Continued job gains underpin consumer health, offering no relief for the Fed.  U.S. employers added jobs at a healthy, though more moderate pace in September and the unemployment rate fell, suggesting the labor market remains resilient against aggressive rate increases from the Federal Reserve.  While there have been some signs of moderating labor demand including a recent decline in job openings, U.S. employers continue to hire at a healthy clip.  Continued labor market strength supports consumer spending , but also drives wage growth (and inflation) as businesses compete for a limited pool of workers.  Overall, the report offers little relief for the Fed which continues to aggressively tighten policy with the goal of slowing wage growth and inflation.  Consumer price data, due out on Thursday (10/13) will factor heavily into the Fed’s next move, but today’s jobs report easily supports another plus-sized rate increase next month.

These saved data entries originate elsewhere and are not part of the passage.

(** X14: on a loaded session a volume between 0 and 2.0 is stored in steps
    of 1/256, rounded down: [getVolume] then returns the stored step, which
    is at most the volume given and less than one step below it; and the
    audio device is paused exactly when the stored step is 0, whether or
    not the main loop runs. *)
Theorem setVolume_in_range (vol : Q) (r : mEmscriptenRenderer) :
  loaded r ->
  (0 <= vol)%Q ->
  (vol <= 2)%Q ->
  exists r' v,
    setVolume (Finite vol) r = Ok r' /\
    getVolume r' = Ok v /\
    (v <= vol)%Q /\ (vol < v + (1 # 256))%Q /\
    audioPaused (audio r') = (Dbl.trunc (vol * 0x100) =? 0) /\
    mainLoopPaused r' = mainLoopPaused r.
Proof.
  unfold loaded. intros Hl Hlo Hhi.
  destruct (core r) as [c |] eqn:Ec; [| congruence].
  unfold setVolume. rewrite (to_int_steps vol Hlo Hhi).
  assert (H1 : Flt.ltb (Finite 2) (Finite vol) = false)
    by (apply ltb_ge; exact Hhi).
  assert (H2 : Flt.ltb (Finite vol) (Finite 0) = false)
    by (apply ltb_ge; exact Hlo).
  rewrite H1, H2, Ec. simpl.
  assert (Hget : forall r1 : mEmscriptenRenderer,
    getVolume (set_core (Some (reloadConfigOption "volume"
                 (mCoreConfigSetDefaultIntValue "volume" (Dbl.trunc (vol * 256)) c))) r1)
    = Ok (inject_Z (Dbl.trunc (vol * 256)) / 256)%Q).
  { intros r1. unfold getVolume, deref. simpl.
    unfold reloadConfigOption.
    change (String.eqb "volume" "volume") with true. cbv iota.
    unfold mCoreConfigGetIntValue, mCoreConfigSetDefaultIntValue. simpl.
    rewrite lookup_insert_eq. reflexivity. }
  assert (Hx : (0 <= vol * 256)%Q) by lra.
  pose proof (Qfloor_le (vol * 256)) as Hfl.
  pose proof (Qlt_floor (vol * 256)) as Hfu.
  rewrite inject_Z_plus in Hfu. change (inject_Z 1) with 1%Q in Hfu.
  rewrite <- (trunc_floor _ Hx) in Hfl, Hfu.
  assert (Hq : (inject_Z (Dbl.trunc (vol * 256)) / 256 * 256
                == inject_Z (Dbl.trunc (vol * 256)))%Q) by field.
  destruct (Dbl.trunc (vol * 256) =? 0) eqn:Ez;
    eexists _, _; (split; [reflexivity |]); (split; [apply Hget |]);
    simpl; repeat split; lra.
Qed.

Lemma setVolume_in_range_witness :
  exists r' v,
    setVolume (Finite (1 # 3)) samplePaused = Ok r' /\
    getVolume r' = Ok v /\
    (v <= 1 # 3)%Q /\ (1 # 3 < v + (1 # 256))%Q /\
    audioPaused (audio r') = (Dbl.trunc ((1 # 3) * 0x100) =? 0) /\
    mainLoopPaused r' = mainLoopPaused samplePaused.
Proof.
  apply (setVolume_in_range (1 # 3) samplePaused).
  - vm_compute. discriminate.
  - vm_compute. discriminate.
  - vm_compute. discriminate.
Defined.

  • 263K jobs added in September – slightly higher than expected.  The U.S. labor market added 263k jobs in September (the smallest monthly advance since April 2021) compared to forecasts ranging from +199K to +389K with a median of +255K.  This represents deceleration from average monthly job growth of 420K thus far in 2022.  Job gains continued to be broad-based with particular strength in leisure & hospitality (+83K) and health care (+60K).  The labor market now counts approximately 500K more jobs than it did prior to the pandemic.
  • 3.5% unemployment – an unexpected improvement.  The U.S. unemployment rate moved back to 3.5% in September from 3.7% in August.  Forecasts ranged from 3.6% to 3.8% with a median of 3.7%.  The labor force participation rate was mostly unchanged at 62.3% compared to 62.4% in August while hourly earnings increased 5.0% over the last year and 0.3% month-over-month – consistent with August and expectations.